(** X12.  [pick_filename_from_dir], on the listing of the directory:
    nothing is picked only from an empty directory; what is picked is a
    file of the directory; with a media id it is the first file whose
    name contains the id, and the first file of the listing when there
    is no id or no name contains it. *)
Theorem pick_filename_first_match (files : list string) (media_id : string) :
  (pick_filename files media_id = None ↔ files = []) ∧
  (∀ p, pick_filename files media_id = Some p →
        p ∈ files ∧
        ((media_id ≠ "" ∧ Py.contains media_id p = true ∧
          ∃ before after, files = (before ++ p :: after)%list ∧
                          ∀ q, q ∈ before → Py.contains media_id q = false)
         ∨ (head files = Some p ∧
            (media_id = "" ∨ ∀ q, q ∈ files → Py.contains media_id q = false)))).
Proof.
  split.
  - unfold pick_filename. destruct files as [|first rest]; [done |].
    destruct media_id; [done |].
    by destruct (filter _ _).
  - intros p. unfold pick_filename. destruct files as [|first rest]; [done |].
    destruct media_id as [|c media_id].
    + intros Heq. simplify_eq. split; [by left |].
      right. split; [done | by left].
    + destruct (filter _ _) as [|p' matches] eqn:Hfilter.
      * intros Heq. simplify_eq. split; [by left |].
        right. split; [done |]. right.
        by apply (filter_none (Py.contains (String c media_id))).
      * intros Heq. simplify_eq.
        destruct (filter_head (Py.contains (String c media_id)) _ _ _ Hfilter)
          as (Hp & before & after & Hfiles & Hbefore).
        split.
        { rewrite Hfiles. apply elem_of_app. right. by left. }
        left. split; [done |]. split; [done |]. by exists before, after.
Qed.

(** ** Bounds of the delivery *)

Ltac run_delivery :=
  cbv [_send_with_retries_as_video_or_doc video_attempts video_attempt
       document_attempts document_attempt
       mbind M_bind bind try_except ignoring_errors call ret raise seq].

(** The next answer of the chat that the run depends on. *)
Ltac next_answer w :=
  match goal with
  | |- context [w_send_action w] =>
      destruct (w_send_action w) as [[]|[]] eqn:?
  | |- context [w_reply_video w 0] =>
      destruct (w_reply_video w 0) as [[]|[]] eqn:?
  | |- context [w_reply_video w 1] =>
      destruct (w_reply_video w 1) as [[]|[]] eqn:?
  | |- context [w_reply_video w 2] =>
      destruct (w_reply_video w 2) as [[]|[]] eqn:?
  | |- context [w_reply_document w 0] =>
      destruct (w_reply_document w 0) as [[]|[]] eqn:?
  | |- context [w_reply_document w 1] =>
      destruct (w_reply_document w 1) as [[]|[]] eqn:?
  | |- context [w_reply_document w 2] =>
      destruct (w_reply_document w 2) as [[]|[]] eqn:?
  end; cbn [bool_decide decide_rel fst snd]; simpl.

Ltac attempt_number :=
  first [ solve [exists 0%nat; repeat split; (done || congruence)]
        | solve [exists 1%nat; repeat split; (done || congruence)]
        | solve [exists 2%nat; repeat split; (done || congruence)] ].

(** X13.  [_send_with_retries_as_video_or_doc], whatever the answers of
    the chat: the chat action is sent once, first, and its failure is
    ignored; every later call is a reply with the file as a video or as
    a document, or a sleep of 2 or 4 seconds.  The file is sent at most
    three times as a video and at most three times as a document, with
    at most twelve seconds of sleep.  The call never ends without having
    sent the file or raised: when it returns, the last attempt went
    through, and no document was tried if that was a video; a document
    is tried only after a video attempt that failed; what is raised is
    what the last document attempt raised, and a timeout only that of
    the third. *)
Theorem delivery_bounds (w : world) (file caption : string) (st : state) :
  let run := _send_with_retries_as_video_or_doc w file caption st in
  ∃ evs,
    run.1 = extend st (ESendAction :: evs) ∧
    (ESendAction ∉ evs) ∧
    Forall (fun ev => ev = EReplyVideo file caption ∨ ev = EReplyDocument file caption
                      ∨ ev = ESleep 2 ∨ ev = ESleep 4) evs ∧
    (count_events is_video evs ≤ 3)%nat ∧
    (count_events is_document evs ≤ 3)%nat ∧
    0 ≤ slept evs ≤ 12 ∧
    match run.2 with
    | Ret (Some AsVideo) =>
        count_events is_document evs = 0%nat ∧
        ∃ n, count_events is_video evs = S n ∧ w_reply_video w n = Ret tt
    | Ret (Some AsDocument) =>
        (∃ m, count_events is_video evs = S m ∧ w_reply_video w m ≠ Ret tt) ∧
        ∃ n, count_events is_document evs = S n ∧ w_reply_document w n = Ret tt
    | Ret None => False
    | Raise e =>
        (∃ m, count_events is_video evs = S m ∧ w_reply_video w m ≠ Ret tt) ∧
        ∃ n, count_events is_document evs = S n ∧
             w_reply_document w n = Raise e ∧ (e = TimedOut → n = 2%nat)
    end.
Proof.
  intros run. subst run. run_delivery. repeat next_answer w.
  all: eexists; split;
    [ unfold extend; cbn [user_data trace]; f_equal;
      rewrite <- ?(assoc_L (++)%list); simpl; reflexivity |].
  all: split;
    [ intros Hin; repeat (apply elem_of_cons in Hin as [Hin|Hin]; [discriminate Hin |]);
      by apply elem_of_nil in Hin |].
  all: split;
    [ repeat (apply Forall_cons_2;
              [first [ by left | by right; left | by right; right; left
                     | by right; right; right ] |]);
      apply Forall_nil_2 |].
  all: split; [vm_compute; lia |].
  all: split; [vm_compute; lia |].
  all: split; [by vm_compute |].
  all: repeat split; try done; attempt_number.
Qed.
☆ ☆ ☆ ☆ ☆
▶ **WORK REQUIRED**: From the data above, return every line from the line that has "end; cbn [bool_decide" up to and including the line that has "ignored; every later", exactly.

▶ **SOLUTION TO THIS TASK**:
  end; cbn [bool_decide decide_rel fst snd]; simpl.

Ltac attempt_number :=
  first [ solve [exists 0%nat; repeat split; (done || congruence)]
        | solve [exists 1%nat; repeat split; (done || congruence)]
        | solve [exists 2%nat; repeat split; (done || congruence)] ].

(** X13.  [_send_with_retries_as_video_or_doc], whatever the answers of
    the chat: the chat action is sent once, first, and its failure is
    ignored; every later call is a reply with the file as a video or as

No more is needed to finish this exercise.